IBM 发布的报告《C 级高管眼中的网络安全》采集了700位非 CSO 的 C 级高官对网络安全的态度，分析了安全趋势。报告中称，尽管C级高管普遍将网络威胁视为主要问题之一，但他们未必真的做好了响应网络威胁的准备。

投票结果显示，包括 CEO 、CIO 、CTO 在内，超过94％的 C 级高管相信自家企业将在未来两年内遭遇安全事件。将近三分之二（65％）的受访者表示，他们的网络安全计划十分完备，然而与此同时，仅有17％的人士称对企业网络威胁响应能力有信心。

IBM Security 高级安全顾问黛娜·凯莉（Diana Kelley）说：“C 级高官知道安全的重要性，但他们并不总是能够参与到下一步过程中来”。

IBM 的报告提到了一种名为自信悖论的趋势：高管对网络安全能力的估计与实际情况并不匹配，具体情况根据高管担任的职位而有所不同。

“如果你离安全远一点，可能会感觉更加舒服。如果你是顶级高管，很可能会想听到粉饰太平的报告。”

由于公司报告制度存在的问题，除首席信息安全官（CISO）之外的 C 级高管往往并不了解网络安全的新近趋势。

这项研究指出了合作方面的断层：69％的 C 级高管暗示自家企业制订的安全计划无法帮助 C 级高管们之间有效合作。

三分之二的受访者相信，要想改善网络安全，就应当分享更多信息。然而，当被问到是否愿意给他人分享此类信息时，仅有三分之一的受访者表示自己对此已做好准备。

“他们知道应该分享数据，但他们很担心，不愿意真的将数据共享出来”。

安全领域仍旧存在量化难题。
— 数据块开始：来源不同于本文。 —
(** * libsmarter: the counting and disposal engine of [smarter.hpp]

    A shallow embedding of [include/smarter.hpp]: the [counter] with its
    holder chain, the [meta_object] allocation with its two counter bases,
    and the [shared_ptr] / [weak_ptr] handles built on them.

    Conventions of the embedding.
    - [unsigned int] is a 32-bit quantity: counts are [N] and every
      arithmetic result is reduced modulo [2^32].
    - The heap maps the address of a [meta_object] to its contents; a
      [counter *] is the address of one of the two counter bases of a
      [meta_object].  Addresses handed out by [new] are never reused.
    - Code runs in a state-and-failure monad.  [assert] is compiled in: a
      failed assertion ends the run with [AssertFail].  Dereferencing a null
      or dangling pointer ends it with [Undefined].
    - Execution is sequential; the atomic operations are single steps and
      the memory orders carry no meaning here.
    - Every access to a counter field and every allocation, construction,
      destruction and deallocation is appended to a log, so that the order
      and the number of these events can be stated. *)

From stdpp Require Import gmap list strings.
(** The number in a cell once the column has been converted. *)
Definition numeric (c : option string) : option coord :=
  s ← c; default None (to_numeric s).

(** The loaded row of a CSV row, when the load succeeds. *)
Definition load_row (r : RawRow) : LoadedRow :=
  {| raw := r;
     loaded_start_lat := numeric (cell_pair (Geocoded_City1 r)).1;
     loaded_start_lon := numeric (cell_pair (Geocoded_City1 r)).2;
     loaded_end_lat := numeric (cell_pair (Geocoded_City2 r)).1;
     loaded_end_lon := numeric (cell_pair (Geocoded_City2 r)).2 |}.

(** The cells of a CSV row all convert. *)
Definition converts (r : RawRow) : Prop :=
  ∀ c, c ∈ [(cell_pair (Geocoded_City1 r)).1; (cell_pair (Geocoded_City1 r)).2;
            (cell_pair (Geocoded_City2 r)).1; (cell_pair (Geocoded_City2 r)).2] →
       ∃ v, to_numeric_cell c = inr v.

(** A CSV row whose two coordinate strings are each two numbers around
    one separator, and the table row it stands for. *)
Definition well_formed (r : RawRow) (row : @Row coord) : Prop :=
  ∃ la lo ela elo,
    Geocoded_City1 r = la +:+ ", " +:+ lo ∧ split la = [la] ∧ split lo = [lo] ∧
    Geocoded_City2 r = ela +:+ ", " +:+ elo ∧ split ela = [ela] ∧ split elo = [elo] ∧
    is_Some (start_lat row) ∧ to_numeric la = Some (start_lat row) ∧
    is_Some (start_lon row) ∧ to_numeric lo = Some (start_lon row) ∧
    is_Some (end_lat row) ∧ to_numeric ela = Some (end_lat row) ∧
    is_Some (end_lon row) ∧ to_numeric elo = Some (end_lon row) ∧
    Year row = raw_Year r ∧ city1 row = raw_city1 r ∧ city2 row = raw_city2 r ∧
    airport_1 row = raw_airport_1 r ∧ passengers row = raw_passengers r.
(* ===== verification/_CoqProject ===== *)
-Q . S2P
Prelude.v
Decimal.v
KList.v
KListModel.v
ProcEntry.v
KThread.v
ElevatorData.v
ElevatorOps.v
ElevatorSpec.v
ElevatorRefine.v
RunElevator.v
Liveness.v
Attempts.v
Stats.v
Syscalls.v
Fairness.v
SyscallAbi.v
SyscallHeader.v
Prototypes.v
ProcFs.v
Lifecycle.v
Concurrency.v
LockInvariant.v
Interleavings.v
Executions.v
Rides.v
Schedule.v
ConcurrentLife.v
UnloadRace.v
UserProgs.v
Sessions.v
SyscallTable.v
Programs.v
Xtime.v
Animals.v
Examples.v
ThreadModules.v
ThreadLife.v
TestCallUser.v
Scenario.v
Witness.v
WitnessSchedule.v
WitnessModules.v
“我们如何将风险暴露量化，并向董事会上报？高管可能在信息汇总板上看到一片绿灯，但如果你揭开伪装，处理细节会带来一些挑战。”

然而，采用正确的量化指标并不容易。凯莉建议采取更多安全措施，并进行更频繁的监控，她认为距离上次入侵事件的天数等简单的指标可能并不能满足需求。

“上次入侵天数、打补丁所需时常等简陋的上报机制并不完备，企业需要更加整体地了解风险状况。”

科技能够帮助提升可见性，加强控制，然而真正的安全是通过人员、流程和科技的组合实现的。

“科技在很多事情上能够比人类做得更快更好，但人类才是与系统交互、编写程序和策略的主体。如果你没有部署正确的策略和人员来使用技术，那么这些技术也不会奏效。”